Over the past 80 years, tuberculosis treatment has evolved with the development of all-oral treatments, which are now given for 4-6 months for drug-sensitive tuberculosis and 6-9 months for drug-resistant tuberculosis. Treatment success is often reduced among people with HIV due to an interplay of factors, including immune dysregulation, lower drug concentrations, complexities of cotreatment (eg, high pill burden and overlapping toxicities), and social factors. Recent clinical trials have shown that among adults and adolescents, treatment duration can be decreased to 4 months with repurposed therapeutics for drug-sensitive tuberculosis, and a four-drug regimen of isoniazid, rifapentine, moxifloxacin, and pyrazinamide has become part of WHO recommendations. Among children with drug-sensitive, non-severe tuberculosis disease, a 4-month regimen of standard tuberculosis drugs (eg, isoniazid, rifampicin, pyrazinamide, and ethambutol) is non-inferior to a 6-month regimen.

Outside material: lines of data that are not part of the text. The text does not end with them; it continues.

(* ===== verification/Schemas.v ===== *)
(** * Schemas: requests, payload declarations and responses

    [app/schemas/jobs.py].  The payload classes are given as data (their fields,
    types and bounds).  Validation itself is pydantic's, which is not part of the
    repository: [model_validate], on a declared model and a JSON document, is a
    parameter of [validate_payload_for_type]; [Validation] states its laws. *)

From S2P Require Import Prelude.
From S2P Require Import Text.
From S2P Require Import Errors.
From S2P Require Import Model.
From S2P Require Import Config.

Local Open Scope Z_scope.

Definition MAX_PAGE_SIZE : Z := 100.
Definition DEFAULT_PAGE_SIZE : Z := 50.
Definition MIN_PRIORITY : Z := 0.
Definition MAX_PRIORITY : Z := 100.

Inductive JobType := EMAIL | WEBHOOK | REPORT | BATCH.
#[export] Instance JobType_eq_dec : EqDecision JobType.
Proof. solve_decision. Defined.

Definition jobtype_value (t : JobType) : string :=
  match t with
  | EMAIL => "email" | WEBHOOK => "webhook" | REPORT => "report" | BATCH => "batch"
  end.

(** [JobType(text)]; [None] is its [ValueError]. *)
Definition jobtype_of_value (s : string) : option JobType :=
  if decide (s = "email") then Some EMAIL
  else if decide (s = "webhook") then Some WEBHOOK
  else if decide (s = "report") then Some REPORT
  else if decide (s = "batch") then Some BATCH
  else None.

(** ** Payload models *)

Inductive ReportFormat := PDF | CSV.
Definition reportformat_value (f : ReportFormat) : string :=
  match f with PDF => "pdf" | CSV => "csv" end.

Inductive FieldType :=
  | FEmailStr | FHttpUrl | FStr | FReportFormat | FListAny.

Record FieldDecl := {
  fd_name : string;
  fd_type : FieldType;
  (** [T | None = None] *)
  fd_optional : bool;
  fd_min_length : option Z;
  fd_max_length : option Z
}.

Definition field (name : string) (t : FieldType) : FieldDecl :=
  {| fd_name := name; fd_type := t; fd_optional := false;
     fd_min_length := None; fd_max_length := None |}.

(** A payload class; [extra="forbid"] is shared by all of them. *)
Definition PayloadModel : Type := list FieldDecl.

Definition bounded (d : FieldDecl) (lo : Z) (hi : option Z) : FieldDecl :=
  {| fd_name := fd_name d; fd_type := fd_type d; fd_optional := fd_optional d;
     fd_min_length := Some lo; fd_max_length := hi |}.
Definition optional (d : FieldDecl) : FieldDecl :=
  {| fd_name := fd_name d; fd_type := fd_type d; fd_optional := true;
     fd_min_length := fd_min_length d; fd_max_length := fd_max_length d |}.

Definition EmailPayload : PayloadModel :=
  [field "to" FEmailStr; bounded (field "subject" FStr) 1 (Some 255);
   optional (field "body" FStr)].
Definition WebhookPayload : PayloadModel :=
  [field "url" FHttpUrl; optional (bounded (field "event" FStr) 1 (Some 255))].
Definition ReportPayload : PayloadModel :=
  [bounded (field "report_type" FStr) 1 (Some 255); field "format" FReportFormat].
Definition BatchPayload : PayloadModel :=
  [bounded (field "items" FListAny) 1 None].

Definition PAYLOAD_MODELS (t : JobType) : PayloadModel :=
  match t with
  | EMAIL => EmailPayload
  | WEBHOOK => WebhookPayload
  | REPORT => ReportPayload
  | BATCH => BatchPayload
  end.

(** One item of [ValidationError.errors()]: its [loc], pieces rendered, and [msg]. *)
Record ErrorItem := { ei_loc : list string; ei_msg : string }.

Fixpoint join (sep : string) (parts : list string) : string :=
  match parts with
  | [] => ""
  | [p] => p
  | p :: ps => p +:+ sep +:+ join sep ps
  end.

Definition format_payload_errors (errors : list ErrorItem) : string :=
  join "; " ((λ item,
    let location := join "." (ei_loc item) in
    (if decide (location = "") then "payload" else location) +:+ ": " +:+ ei_msg item) <$> errors).

Record JobCreateRequest := {
  req_type : JobType;
  req_payload : JSON;
  req_priority : Z;
  req_scheduled_at : option datetime
}.

Section validation.
(** Pydantic: the canonical JSON form of the document ([model_dump]), or errors. *)
Variable model_validate : PayloadModel → JSON → result (list ErrorItem) JSON.

Definition validate_payload_for_type (self : JobCreateRequest) : result exn JobCreateRequest :=
  let model := PAYLOAD_MODELS (req_type self) in
  match model_validate model (req_payload self) with
  | Err errors =>
      Err (ValueError ("invalid payload for job type '" +:+ jobtype_value (req_type self) +:+
                       "': " +:+ format_payload_errors errors))
  | Ok validated =>
      Ok {| req_type := req_type self; req_payload := validated;
            req_priority := req_priority self; req_scheduled_at := req_scheduled_at self |}
  end.
End validation.

(** [Field(default=0, ge=MIN_PRIORITY, le=MAX_PRIORITY)] and [AwareDatetime]. *)
Definition request_fields_ok (r : JobCreateRequest) : bool :=
  (MIN_PRIORITY <=? req_priority r) && (req_priority r <=? MAX_PRIORITY) &&
  match req_scheduled_at r with Some d => bool_decide (is_Some (utcoffset d)) | None => true end.

(** [JobResponse]: the public columns; ownership and idempotency stay internal. *)
Record JobResponse := {
  resp_id : uuid;
  resp_type : string;
  resp_payload : JSON;
  resp_status : JobStatus;
  resp_priority : Z;
  resp_attempt_count : Z;
  resp_max_attempts : Z;
  resp_progress : Z;
  resp_result : option JSON;
  resp_error : option string;
  resp_scheduled_at : option Z;
  resp_created_at : Z;
  resp_started_at : option Z;
  resp_completed_at : option Z
}.

Definition job_response (r : Job) : JobResponse := {|
  resp_id := job_id r; resp_type := job_type r; resp_payload := payload r;
  resp_status := status r; resp_priority := priority r;
  resp_attempt_count := attempt_count r; resp_max_attempts := max_attempts r;
  resp_progress := progress r; resp_result := job_result r; resp_error := job_error r;
  resp_scheduled_at := scheduled_at r; resp_created_at := created_at r;
  resp_started_at := started_at r; resp_completed_at := completed_at r
|}.

Record JobListResponse := {
  list_items : list JobResponse;
  list_total : Z;
  list_limit : Z;
  list_offset : Z
}.

Lemma jobtype_value_roundtrip t : jobtype_of_value (jobtype_value t) = Some t.
Proof. by destruct t. Qed.

Example format_two :
  format_payload_errors [{| ei_loc := ["items"; "0"]; ei_msg := "bad" |};
                         {| ei_loc := []; ei_msg := "worse" |}]
  = "items.0: bad; payload: worse".
Proof. reflexivity. Qed.
(** Whatever the request, a lone [create_job] leaves the table alone or inserts the
    built job over the released table. *)
Lemma create_job_cases env request key db db' res :
  alone env → run_session (create_job env request key) db = (db', res) →
  (jobs_table db' = jobs_table db ∧ ∀ job, res ≠ Ok (job, true)) ∨
  ∃ job, build_job (now_build env) (new_id env) (db_now env) request key = Ok job ∧
    job_id job = new_id env ∧ res = Ok (job, true) ∧
    jobs_table db !! new_id env = None ∧
    jobs_table db' = <[new_id env := job]> (after_release env key (jobs_table db)).
Proof using PostgresLaws0.
  intros Ha. unfold run_session, create_job, bind at 1.
  pose proof (find_or_release_quiet env key Ha (mk_session db db)) as Hc.
  pose proof (find_or_release_table env key db Ha) as Ht.
  destruct (find_or_release env key (mk_session db db)) as [[c1 w1] [[job|]|e]]; simpl in Hc, Ht;
    subst c1; [intros [= <- <-]; by left| |intros [= <- <-]; by left].
  unfold bind at 1, lift.
  destruct (build_job _ _ _ request key) as [job|e] eqn:Hb; [|intros [= <- <-]; by left].
  assert (job_id job = new_id env) as Hid.
  { revert Hb. unfold build_job. repeat case_match; intros; by simplify_eq. }
  unfold bind at 1, interfere. simpl. rewrite !(alone_2 _ Ha).
  unfold try_except, bind, flush_insert. simpl.
  pose proof (pg_insert_spec job w1) as Hins. destruct (pg_insert job w1) as [db2|e]; simpl.
  - destruct Hins as [Hnew Hins]. intros [= <- <-]. right. exists job. rewrite <-Hid.
    do 3 (split; [done|]). rewrite Hins, Ht. split; [|done].
    rewrite Ht in Hnew. unfold after_release in Hnew. case_match; [|done].
    rewrite lookup_release_key in Hnew. by destruct (jobs_table db !! job_id job).
  - pose proof (resolve_conflict_quiet env key (exn_of_pg e) Ha (mk_session db w1)) as Hq.
    pose proof (resolve_conflict_creates_nothing env key (exn_of_pg e) (mk_session db w1)) as Hc.
    destruct (resolve_conflict _ _ _ _) as [s r]. simpl in Hq, Hc. intros [= <- <-]. left.
    split; [by rewrite Hq|exact Hc].
Qed.
End create.

(** ** Properties *)

Section properties.
Context {DB : Type} `{!Postgres DB, !PostgresLaws DB} {R : Type} `{!Redis R, !RedisLaws R}.
Implicit Types (db : DB) (r : R).

(** Replaying a live key: the job that holds it is returned as not created, the
    database is untouched and nothing is queued, whatever the request says. *)
Theorem submit_replay_changes_nothing env f request k i job db r
    (Hk : k ≠ "") (Hjob : jobs_table db !! i = Some job) (Hkey : holds_key k job)
    (Hlive : live (now_find env) job = true) :
  submit_job env f request (Some k) db r = (db, r, Ok (job, false)).
Proof using PostgresLaws0.
  unfold submit_job, submit_job_over. cbn [db_call]. by rewrite (create_replay env request k i job).
Qed.

(** A new submission stores its row with a fresh attempt budget, SCHEDULED exactly when
    its time is in the future. *)
Lemma create_stores env request key db :
  request_fields_ok request = true → opt_ok (varchar_ok 255) key = true → key ≠ Some "" →
  alone env → now_find env ≤ now_release env →
  (∀ k i job, key = Some k → jobs_table db !! i = Some job → holds_key k job →
     live (now_find env) job = false) →
  jobs_table db !! new_id env = None →
  ∃ job db', run_session (create_job env request key) db = (db', Ok (job, true)) ∧
    jobs_table db' = <[new_id env := job]> (after_release env key (jobs_table db)) ∧
    job_id job = new_id env ∧ attempt_count job = 0 ∧ max_attempts job = 3 ∧
    priority job = req_priority request ∧ idempotency_key job = key ∧
    (status job = SCHEDULED ∧ (∃ z, scheduled_at job = Some z ∧ now_build env < z) ∨
     status job = PENDING ∧ (∀ z, scheduled_at job = Some z → z ≤ now_build env)).
Proof using PostgresLaws0.
  intros Hreq Hlen Hkey Halone Hclock Hfree Hnew.
  destruct (build_job_spec (now_build env) (new_id env) (db_now env) request key Hreq Hlen)
    as (job & Hb & Hst & Hid & Hjk & Hpr & _ & _ & Hac & Hma & _ & _ & Hstatus).
  destruct (create_new env request key job db) as (db' & Hrun & Ht); [done..|].
  exists job, db'. repeat (split; [done|]). done.
Qed.

(** A submission that finds only an expired holder of its key takes the key over;
    the old job keeps everything else. *)
Theorem expired_key_is_reassigned env request k i old db
    (Hreq : request_fields_ok request = true) (Hlen : varchar_ok 255 k = true)
    (Hk : k ≠ "") (Halone : alone env) (Hclock : now_find env ≤ now_release env)
    (Hold : jobs_table db !! i = Some old) (Hkey : holds_key k old)
    (Hexp : live (now_find env) old = false)
    (Hnew : jobs_table db !! new_id env = None) :
  ∃ job old' db', run_session (create_job env request (Some k)) db = (db', Ok (job, true)) ∧
    jobs_table db' = <[new_id env := job]> (<[i := old']> (jobs_table db)) ∧
    holds_key k job ∧ idempotency_key old' = None ∧
    status old' = status old ∧ attempt_count old' = attempt_count old ∧
    job_response old' = job_response old.
Proof using PostgresLaws0.
  destruct (build_job_spec (now_build env) (new_id env) (db_now env) request (Some k) Hreq Hlen)
    as (job & Hb & Hst & Hid & Hjk & _).
  destruct (create_new env request (Some k) job db) as (db' & Hrun & Ht); try done.
  { congruence. }
  { intros k' j r' [= <-] Hj Hk'. rewrite (key_holder_unique _ _ _ _ _ _ Hold Hj Hkey Hk') in Hold.
    by simplify_eq. }
  exists job, (released_key old), db'. split; [done|]. split; [|done]. rewrite Ht. f_equal.
  unfold after_release. simpl truthy. rewrite decide_False by done.
  apply map_eq. intros j. rewrite lookup_release_key, lookup_insert. case_decide as Hj.
  - subst j. rewrite Hold. simpl. rewrite decide_True; [done|]. split; [done|].
    unfold live in *. case_match; [|done]. to_prop. apply Z.ltb_ge. lia.
  - destruct (jobs_table db !! j) as [r'|] eqn:Hr'; simpl; [|done].
    rewrite decide_False; [done|]. intros [Hk' _]. apply Hj.
    by eapply key_holder_unique.
Qed.

(** C22: Two overlapping submissions of one key create one job: the request whose
    insert comes second is rejected by the index, rolls back and answers with the
    winner's job; the database holds the winner's commit and nothing else. *)
Theorem lost_race_returns_the_winner env request k i winner t' db
    (Hreq : request_fields_ok request = true) (Hlen : varchar_ok 255 k = true) (Hk : k ≠ "")
    (Ha1 : ∀ d, between_find_release env d = d) (Ha3 : ∀ d, between_conflict_reload env d = d)
    (Hfree : ∀ j job, jobs_table db !! j = Some job → ¬ holds_key k job)
    (Hwins : ∀ d, jobs_table d = jobs_table db → jobs_table (between_release_insert env d) = t')
    (Hw : t' !! i = Some winner) (Hkey : holds_key k winner)
    (Hlive : live (now_reload env) winner = true) (Hnew : t' !! new_id env = None) :
  ∃ db', run_session (create_job env request (Some k)) db = (db', Ok (winner, false)) ∧
         jobs_table db' = t'.
Proof using PostgresLaws0.
  destruct (build_job_spec (now_build env) (new_id env) (db_now env) request (Some k) Hreq Hlen)
    as (job & Hb & Hst & Hid & Hjk & _).
  by apply (create_lost_race env request k job i winner t').
Qed.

Following recent research advances for drug-resistant tuberculosis, a 6-month regimen containing a potent combination of bedaquiline, pretomanid, linezolid, and moxifloxacin is a new standard for people with and without HIV. The tuberculosis drug development pipeline contains promising new therapeutics in various stages of development. To accelerate tuberculosis elimination, future research should focus on shortened treatment duration, and safer and effective therapeutics for tuberculosis-affected populations globally, including people with HIV, children, and pregnant people, and should assess newer modalities of treatment delivery.